> **TASK STATEMENT**:
Copy out exactly the lines from the first line of the material below through the line containing "return_values : option Z;", and nothing beyond them.
==== MATERIAL PROVIDED
(** [VmVersion] (smc_info.rs); the ranges used are all of the form [n..]. *)
Inductive VmVersion := Everscale (version : Z) | Ton (version : Z).

Definition is_ton (v : VmVersion) (from : Z) : bool :=
  match v with Ton version => from <=? version | Everscale _ => false end.

(** [BehaviourModifiers]; the log mask of the feature [tracing] only selects output. *)
Record BehaviourModifiers := mkModifiers {
  stop_on_accept : bool;
  chksig_always_succeed : bool;
  signature_with_id : option Z
}.

(** [codepage(n)]: only code page 0 exists; a page is represented by its id. *)
Definition codepage (n : Z) : option Z := if n =? 0 then Some 0 else None.

(** [SaveCr]. *)
Definition SAVE_NONE : Z := 0.
Definition SAVE_C0 : Z := 1.
Definition SAVE_C1 : Z := 2.
Definition SAVE_C2 : Z := 4.
Definition SAVE_C0_C1 : Z := Z.lor SAVE_C0 SAVE_C1.
Definition SAVE_FULL : Z := Z.lor SAVE_C0_C1 SAVE_C2.
(** [mode.contains(flag)]. *)
Definition save_contains (mode flag : Z) : bool := Z.land mode flag =? flag.

Section State.
Context `{CL : CellLib}.

Record CommittedState := mkCommitted { c4 : Cell; c5 : Cell }.

(** [ParentVmState]. *)
Inductive ParentVmState := mkParent {
  p_code : OwnedCellSlice;
  p_stack : list value;
  p_cr : ControlRegs;
  p_committed_state : option CommittedState;
  p_steps : Z;
  p_quit0 : cont;
  p_quit1 : cont;
  p_gas : Gas.ParentGasConsumer;
  p_cp : Z;
  return_data : bool;
  return_actions : bool;
  return_gas : bool;
  return_values : option Z;
  p_parent : option ParentVmState
}.

(** [VmState]. *)
Record VmState := mkState {
  code : OwnedCellSlice;
  throw_on_code_access : bool;
  stack : list value;
  cr : ControlRegs;
  committed_state : option CommittedState;
  steps : Z;
  quit0 : cont;
  quit1 : cont;
  gas : Gas.GasConsumer;
  cp : Z;
  modifiers : BehaviourModifiers;
  version : VmVersion;
  parent : option ParentVmState
}.

Definition VM := MS VmState VmError.

Definition MAX_DATA_DEPTH : Z := 512.

(** Field updates. *)
Definition set_code_field (x : OwnedCellSlice) (s : VmState) : VmState :=
  mkState x (throw_on_code_access s) (stack s) (cr s) (committed_state s) (steps s)
    (quit0 s) (quit1 s) (gas s) (cp s) (modifiers s) (version s) (parent s).
Definition set_stack (x : list value) (s : VmState) : VmState :=
  mkState (code s) (throw_on_code_access s) x (cr s) (committed_state s) (steps s)
    (quit0 s) (quit1 s) (gas s) (cp s) (modifiers s) (version s) (parent s).
Definition set_cr (x : ControlRegs) (s : VmState) : VmState :=
  mkState (code s) (throw_on_code_access s) (stack s) x (committed_state s) (steps s)
    (quit0 s) (quit1 s) (gas s) (cp s) (modifiers s) (version s) (parent s).
Definition set_committed (x : option CommittedState) (s : VmState) : VmState :=
  mkState (code s) (throw_on_code_access s) (stack s) (cr s) x (steps s)
    (quit0 s) (quit1 s) (gas s) (cp s) (modifiers s) (version s) (parent s).
Definition set_steps (x : Z) (s : VmState) : VmState :=
  mkState (code s) (throw_on_code_access s) (stack s) (cr s) (committed_state s) x
    (quit0 s) (quit1 s) (gas s) (cp s) (modifiers s) (version s) (parent s).
Definition set_gas (x : Gas.GasConsumer) (s : VmState) : VmState :=
  mkState (code s) (throw_on_code_access s) (stack s) (cr s) (committed_state s) (steps s)
    (quit0 s) (quit1 s) x (cp s) (modifiers s) (version s) (parent s).
Definition set_cp (x : Z) (s : VmState) : VmState :=
  mkState (code s) (throw_on_code_access s) (stack s) (cr s) (committed_state s) (steps s)
    (quit0 s) (quit1 s) (gas s) x (modifiers s) (version s) (parent s).
Definition set_parent (x : option ParentVmState) (s : VmState) : VmState :=
  mkState (code s) (throw_on_code_access s) (stack s) (cr s) (committed_state s) (steps s)
    (quit0 s) (quit1 s) (gas s) (cp s) (modifiers s) (version s) x.
(* ===== verification/DictOps.v ===== *)
(** * Dictionary instructions (instr/dictops.rs)

    The handlers pop the key, the root and the value, call the dictionary functions with
    the gas consumer as their context, and push what comes back. *)

From S2P Require Import Prelude External Cells Values VmStack VmGas VmState ArithOps CellOps Dicts.

Open Scope vm_scope.

(** ** The packed flags of the opcodes *)

(** [DictOpArgs]. *)
Definition dict_unsigned (s : Z) : bool := flag s 0x2.
Definition dict_signed (s : Z) : bool := negb (dict_unsigned s).
Definition dict_int (s : Z) : bool := flag s 0x4.
Definition dict_ref (s : Z) : bool := flag s 0x1.
Definition dict_max (s : Z) : bool := flag s 0x8.
Definition dict_rem (s : Z) : bool := flag s 0x10.

(** [ShortDictOpArgs]. *)
Definition short_unsigned (s : Z) : bool := flag s 0x1.
Definition short_signed (s : Z) : bool := negb (short_unsigned s).
Definition short_int (s : Z) : bool := flag s 0x2.

(** [DictGetNearArgs]. *)
Definition near_eq (s : Z) : bool := flag s 0x1.
Definition near_prev (s : Z) : bool := flag s 0x2.
Definition near_unsigned (s : Z) : bool := flag s 0x4.
Definition near_signed (s : Z) : bool := negb (near_unsigned s).
Definition near_int (s : Z) : bool := flag s 0x8.

(** [DictExecArgs]. *)
Definition dexec_unsigned (s : Z) : bool := flag s 0x1.
Definition dexec_signed (s : Z) : bool := negb (dexec_unsigned s).
Definition dexec_exec (s : Z) : bool := flag s 0x2.
Definition dexec_z (s : Z) : bool := flag s 0x4.

Section DictOps.
Context `{DL : DictLib}.

#[local] Abbreviation SM := (MS (list value) VmError).

(** ** Roots that are loaded and stored *)

Definition exec_stdict : VM Z :=
  done_ (on_stack (
    let* builder := Stack.pop_builder in
    let* c := Stack.pop_cell_opt in
    let* builder := cell_ok (store_opt_cell builder c) in
    push_builder builder)).

Definition exec_skip_dict : VM Z :=
  done_ (on_stack (
    let* cs := Stack.pop_cs in
    let* (bit, rest) := cell_ok (load_bit cs) in
    let* rest := (if bit : bool then cell_ok (slice_skip_first rest 0 1) else ret rest) in
    push_range cs (range rest))).

Definition exec_load_dict_slice (preload : bool) : VM Z :=
  done_ (on_stack (
    let* cs := Stack.pop_cs in
    let* bit := cell_ok (get_bit cs 0) in
    let* (dict_cs, rest) := cell_ok (load_prefix cs 1 (Z.b2z bit)) in
    push_range cs (range dict_cs) ;;
    if preload then ret tt else push_range cs (range rest))).

Definition push_opt_cell (c : option Cell) : SM unit := Stack.push_opt_raw (option_map VCell c).

Definition exec_load_dict (preload quiet : bool) : VM Z :=
  on_stack (
    let* cs := Stack.pop_cs in
    let has_dict :=
      match get_bit cs 0 with
      | Ok has_root => has_remaining (range cs) 1 (Z.b2z has_root)
      | Err _ => false
      end in
    if has_dict then
      let* (dict, rest) := cell_ok (load_opt_cell cs) in
      push_opt_cell dict ;;
      (if preload then ret tt else push_range cs (range rest)) ;;
      (if quiet then Stack.push_bool true else ret tt) ;;
      ret 0
    else if quiet then
      (if preload then ret tt else push_slice cs) ;;
      Stack.push_bool false ;;
      ret 0
    else underflow).

(** ** Keys and values *)

(** The key of an integer, or a prefix of a slice. *)
Definition int_key (int n : Z) (signed : bool) : SM OwnedCellSlice :=
  let* cb := cell_ok (store_bigint builder_new int n signed) in
  ret (as_data_slice cb).
Definition slice_key (n : Z) : SM OwnedCellSlice :=
  let* cs := Stack.pop_cs in
  let* (key, _) := cell_ok (load_prefix cs n 0) in
  ret key.

Definition pop_key (is_int signed : bool) (n : Z) : SM OwnedCellSlice :=
  if is_int then
    let* int := Stack.pop_int in
    int_key int n signed
  else slice_key n.

(** [!int.has_correct_sign(signed) || int.bitsize(signed) > n] *)
Definition out_of_key_range (int n : Z) (signed : bool) : bool :=
  negb (has_correct_sign signed int) || (n <? bitsize signed int).

(** The handlers that look for a key answer at once when no key of [n] bits is the
    integer; [None] is that answer. *)
Definition pop_key_opt (is_int signed : bool) (n : Z) : SM (option OwnedCellSlice) :=
  if is_int then
    let* int := Stack.pop_int in
    if out_of_key_range int n signed then ret None
    else let* key := int_key int n signed in ret (Some key)
  else let* key := slice_key n in ret (Some key).

(** The same for GET, which truncates. *)
Definition pop_key_truncated (is_int signed : bool) (n : Z) : SM (option OwnedCellSlice) :=
  if is_int then
    let* int := Stack.pop_int in
    if out_of_key_range int n signed then ret None
    else
      let* cb := cell_ok (store_bigint_truncate builder_new int n signed) in
      ret (Some (as_data_slice cb))
  else let* key := slice_key n in ret (Some key).

(** The value as something to be stored. *)
Definition pop_store_value (b is_ref : bool) : SM StoreValue :=
  let* value := Stack.pop in
  if b then
    let* cb := of_result (into_cell_builder value) in
    ret (fun builder => store_slice builder (as_full_slice cb))
  else if is_ref then
    let* c := of_result (into_cell value) in
    ret (fun builder => store_reference builder c)
  else
    let* cs := of_result (into_cell_slice value) in
    ret (fun builder => store_slice builder cs).

(** [to_value_ref] and [extract_value_ref]: a value that must be exactly one reference. *)
Definition to_value_ref (cs : OwnedCellSlice) : result VmError value :=
  if negb (slice_bits cs =? 0) || negb (slice_size_refs cs =? 1) then Err DictError
  else match slice_load_reference cs with
       | Ok (c, _) => Ok (VCell c)
       | Err e => Err (CellError e)
       end.
Definition extract_value_ref (cs : OwnedCellSlice) (is_ref : bool) : result VmError value :=
  if is_ref then to_value_ref cs else Ok (VSlice cs).

(** [opt.map(f).transpose()] *)
Definition transpose {A B E} (f : A -> result E B) (o : option A) : result E (option B) :=
  match o with
  | None => Ok None
  | Some a => match f a with Ok b => Ok (Some b) | Err e => Err e end
  end.

(** The width of the keys and the root, which every handler pops first. *)
Definition pop_dict (max_key_bits : Z) : SM (Z * option Cell) :=
  let* n := Stack.pop_smallint_range 0 max_key_bits in
  let* dict := Stack.pop_cell_opt in
  ret (n, dict).

(** ** Operations on one key *)

Definition exec_dict_get (s : Z) : VM Z :=
  let* (n, dict) := on_stack (pop_dict 1023) in
  let* key := on_stack (pop_key_truncated (dict_int s) (dict_signed s) n) in
  match key with
  | None => done_ (on_stack (Stack.push_bool false))
  | Some key =>
      let* value := on_gas (load_gas (dict_get dict n key)) in
      let* value := of_result (transpose (fun cs => extract_value_ref cs (dict_ref s)) value) in
      done_ (on_stack
        match value with
        | None => Stack.push_bool false
        | Some value => Stack.push_raw value ;; Stack.push_bool true
        end)
  end.

(** The result of the insertion is looked at: but for SET, any error of it, an out of gas
    among them, is the flag [false]. *)
Definition finish_dict_set (dict : option Cell) (mode : SetMode) (res : result Error (bool * option Cell))
    : SM Z :=
  push_opt_cell (match res with Ok (_, dict) => dict | Err _ => dict end) ;;
  (if bool_decide (mode = ModeSet) then let* _ := cell_ok res in ret tt
   else Stack.push_bool (match res with Ok _ => true | Err _ => false end)) ;;
  ret 0.

Definition exec_dict_set (s : Z) (b : bool) (mode : SetMode) : VM Z :=
  let* (n, dict) := on_stack (pop_dict 1023) in
  let* key := on_stack (pop_key (dict_int s) (dict_signed s) n) in
  let* value := on_stack (pop_store_value b (dict_ref s)) in
  let* res := on_gas (try_ms (with_gas (dict_insert dict key n value mode))) in
  on_stack (finish_dict_set dict mode res).

(** The old value and the flag that tells whether there was one. *)
Definition push_previous (prev : option value) (found : bool) : SM unit :=
  match prev with
  | Some prev => Stack.push_raw prev ;; Stack.push_bool found
  | None => Stack.push_bool (negb found)
  end.

Definition exec_dict_setget (s : Z) (b : bool) (mode : SetMode) : VM Z :=
  let* (n, dict) := on_stack (pop_dict 1023) in
  let* key := on_stack (pop_key (dict_int s) (dict_signed s) n) in
  let ok_f := negb (bool_decide (mode = ModeAdd)) in
  let* value := on_stack (pop_store_value b (dict_ref s)) in
  let* (_, prev, dict) := on_gas (with_gas (dict_insert_owned dict key n value mode)) in
  let* prev := of_result (transpose (fun p => extract_value_ref p (dict_ref s)) prev) in
  done_ (on_stack (push_opt_cell dict ;; push_previous prev ok_f)).

Definition exec_dict_delete (s : Z) : VM Z :=
  let* (n, dict) := on_stack (pop_dict 1023) in
  let* key := on_stack (pop_key_opt (short_int s) (short_signed s) n) in
  match key with
  | None => done_ (on_stack (push_opt_cell dict ;; Stack.push_bool false))
  | Some key =>
      let* (prev, dict) := on_gas (with_gas (dict_remove_owned dict key n true)) in
      done_ (on_stack (push_opt_cell dict ;; Stack.push_bool (bool_decide (is_Some prev))))
  end.

Definition exec_dict_deleteget (s : Z) : VM Z :=
  let* (n, dict) := on_stack (pop_dict 1023) in
  let* key := on_stack (pop_key_opt (dict_int s) (dict_signed s) n) in
  match key with
  | None => done_ (on_stack (push_opt_cell dict ;; Stack.push_bool false))
  | Some key =>
      let* (prev, dict) := on_gas (with_gas (dict_remove_owned dict key n false)) in
      let* prev := of_result (transpose (fun p => extract_value_ref p (dict_ref s)) prev) in
      done_ (on_stack (push_opt_cell dict ;; push_previous prev true))
  end.

Definition exec_dict_get_optref (s : Z) : VM Z :=
  let* (n, dict) := on_stack (pop_dict 1023) in
  let* key := on_stack (pop_key_opt (short_int s) (short_signed s) n) in
  match key with
  | None => done_ (on_stack Stack.push_null)
  | Some key =>
      let* value := on_gas (load_gas (dict_get dict n key)) in
      let* value := of_result (transpose to_value_ref value) in
      done_ (on_stack (Stack.push_opt_raw value))
  end.

Definition exec_dict_setget_optref (s : Z) : VM Z :=
  let* (n, dict) := on_stack (pop_dict 1023) in
  let* key := on_stack (pop_key (short_int s) (short_signed s) n) in
  let* value := on_stack Stack.pop_cell_opt in
  let* (prev, dict) :=
    match value with
    | Some c =>
        let* (_, prev, dict) :=
          on_gas (with_gas (dict_insert_owned dict key n (fun b => store_reference b c) ModeSet)) in
        ret (prev, dict)
    | None => on_gas (with_gas (dict_remove_owned dict key n false))
    end in
  let* prev := of_result (transpose (fun p => extract_value_ref p true) prev) in
  done_ (on_stack (push_opt_cell dict ;; Stack.push_opt_raw prev)).

(** ** The nearest key, the least and the greatest *)

Definition max_key_bits (is_int signed : bool) : Z := if is_int then 256 + Z.b2z signed else 1023.

(** The key that was found, as an integer or as a slice of a new cell. *)
Definition push_found_int (key : CellBuilder) (n : Z) (signed : bool) : SM unit :=
  let cs := as_data_slice key in
  let* (z, _) := cell_ok (load_bigint (range cs) (cell cs) n signed) in
  Stack.push_int z.
Definition push_found_slice (key : CellBuilder) : VM unit :=
  let* c := on_gas (Gas.build_ext key) in
  on_stack (push_slice (new_allow_exotic c)).

Definition opposite (b : DictBound) : DictBound :=
  match b with BoundMin => BoundMax | BoundMax => BoundMin end.

Definition find_near (s n : Z) (dict : option Cell) (dir : DictBound) (int : Z)
    : VM (option (CellBuilder * OwnedCellSlice)) :=
  let signed := near_signed s in
  if has_correct_sign signed int && (bitsize signed int <=? n) then
    let* key := on_stack (int_key int n signed) in
    on_gas (load_gas (dict_find_owned dict n key dir (near_eq s) signed))
  else if negb (Bool.eqb (int <? 0) (near_prev s)) then
    on_gas (load_gas (dict_find_bound_owned dict n (opposite dir) signed))
  else ret None.

Definition exec_dict_get_near (s : Z) : VM Z :=
  let* (n, dict) := on_stack (pop_dict (max_key_bits (near_int s) (near_signed s))) in
  let dir := if near_prev s then BoundMin else BoundMax in
  if near_int s then
    let* int := on_stack Stack.pop_int in
    let* nearest := find_near s n dict dir int in
    match nearest with
    | None => done_ (on_stack (Stack.push_bool false))
    | Some (key, value) =>
        done_ (on_stack (push_slice value ;; push_found_int key n (near_signed s) ;;
                         Stack.push_bool true))
    end
  else
    let* key := on_stack (slice_key n) in
    let* nearest := on_gas (load_gas (dict_find_owned dict n key dir (near_eq s) false)) in
    match nearest with
    | None => done_ (on_stack (Stack.push_bool false))
    | Some (key, value) =>
        on_stack (push_slice value) ;;
        push_found_slice key ;;
        done_ (on_stack (Stack.push_bool true))
    end.

(** The value at the bound is pushed, and its key returned. *)
Definition take_bound (s n : Z) (dict : option Cell) (bound : DictBound) : VM (option CellBuilder) :=
  let signed := dict_signed s in
  let push_value p :=
    match p with
    | None => ret None
    | Some (key, value) => on_stack (Stack.push_raw value) ;; ret (Some key)
    end in
  let extract (p : CellBuilder * OwnedCellSlice) :=
    match extract_value_ref p.2 (dict_ref s) with Ok v => Ok (p.1, v) | Err e => Err e end in
  if dict_rem s then
    let* (prev, dict) := on_gas (with_gas (dict_remove_bound_owned dict n bound signed)) in
    let* prev := of_result (transpose extract prev) in
    on_stack (push_opt_cell dict) ;;
    push_value prev
  else
    let* found := on_gas (load_gas (dict_find_bound_owned dict n bound signed)) in
    let* found := of_result (transpose extract found) in
    push_value found.

Definition exec_dict_get_min (s : Z) : VM Z :=
  let* (n, dict) := on_stack (pop_dict (max_key_bits (dict_int s) (dict_signed s))) in
  let bound := if dict_max s then BoundMax else BoundMin in
  let* key := take_bound s n dict bound in
  match key with
  | None => done_ (on_stack (Stack.push_bool false))
  | Some key =>
      (if dict_int s then on_stack (push_found_int key n (dict_signed s))
       else push_found_slice key) ;;
      done_ (on_stack (Stack.push_bool true))
  end.

(** ** Code in dictionaries *)

Definition exec_dict_get_exec (s : Z) : VM Z :=
  let* (n, dict) := on_stack (pop_dict 1023) in
  let* idx := on_stack Stack.pop_int in
  let signed := dexec_signed s in
  let not_found := if dexec_z s then done_ (on_stack (Stack.push_raw (VInt idx))) else ret 0 in
  if out_of_key_range idx n signed then not_found
  else
    let* key := on_stack (int_key idx n signed) in
    let* value := on_gas (load_gas (dict_get dict n key)) in
    match value with
    | None => not_found
    | Some value =>
        let* id := gets cp in
        let cont := simple value id in
        if dexec_exec s then call cont else jump cont
    end.

Definition exec_push_const_dict (args bits : Z) : VM Z :=
  let* r := gets (fun st => range (code st)) in
  ensure (has_remaining r bits 1) InvalidOpcode ;;
  code_skip (bits - 11) 0 ;;
  let* code0 := gets code in
  let* (slice, code) := cell_ok (load_prefix code0 1 1) in
  let* dict := cell_ok (get_reference_cloned (range slice) (cell slice) 0) in
  let* (n, code) := cell_ok (slice_load_uint code 10) in
  modify (set_code_field (set_range (range code) code0)) ;;
  done_ (on_stack (push_cell dict ;; Stack.push_int n)).
End DictOps.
========
> **REPLY TO THE TASK**:
(** [VmVersion] (smc_info.rs); the ranges used are all of the form [n..]. *)
Inductive VmVersion := Everscale (version : Z) | Ton (version : Z).

Definition is_ton (v : VmVersion) (from : Z) : bool :=
  match v with Ton version => from <=? version | Everscale _ => false end.

(** [BehaviourModifiers]; the log mask of the feature [tracing] only selects output. *)
Record BehaviourModifiers := mkModifiers {
  stop_on_accept : bool;
  chksig_always_succeed : bool;
  signature_with_id : option Z
}.

(** [codepage(n)]: only code page 0 exists; a page is represented by its id. *)
Definition codepage (n : Z) : option Z := if n =? 0 then Some 0 else None.

(** [SaveCr]. *)
Definition SAVE_NONE : Z := 0.
Definition SAVE_C0 : Z := 1.
Definition SAVE_C1 : Z := 2.
Definition SAVE_C2 : Z := 4.
Definition SAVE_C0_C1 : Z := Z.lor SAVE_C0 SAVE_C1.
Definition SAVE_FULL : Z := Z.lor SAVE_C0_C1 SAVE_C2.
(** [mode.contains(flag)]. *)
Definition save_contains (mode flag : Z) : bool := Z.land mode flag =? flag.

Section State.
Context `{CL : CellLib}.

Record CommittedState := mkCommitted { c4 : Cell; c5 : Cell }.

(** [ParentVmState]. *)
Inductive ParentVmState := mkParent {
  p_code : OwnedCellSlice;
  p_stack : list value;
  p_cr : ControlRegs;
  p_committed_state : option CommittedState;
  p_steps : Z;
  p_quit0 : cont;
  p_quit1 : cont;
  p_gas : Gas.ParentGasConsumer;
  p_cp : Z;
  return_data : bool;
  return_actions : bool;
  return_gas : bool;
  return_values : option Z;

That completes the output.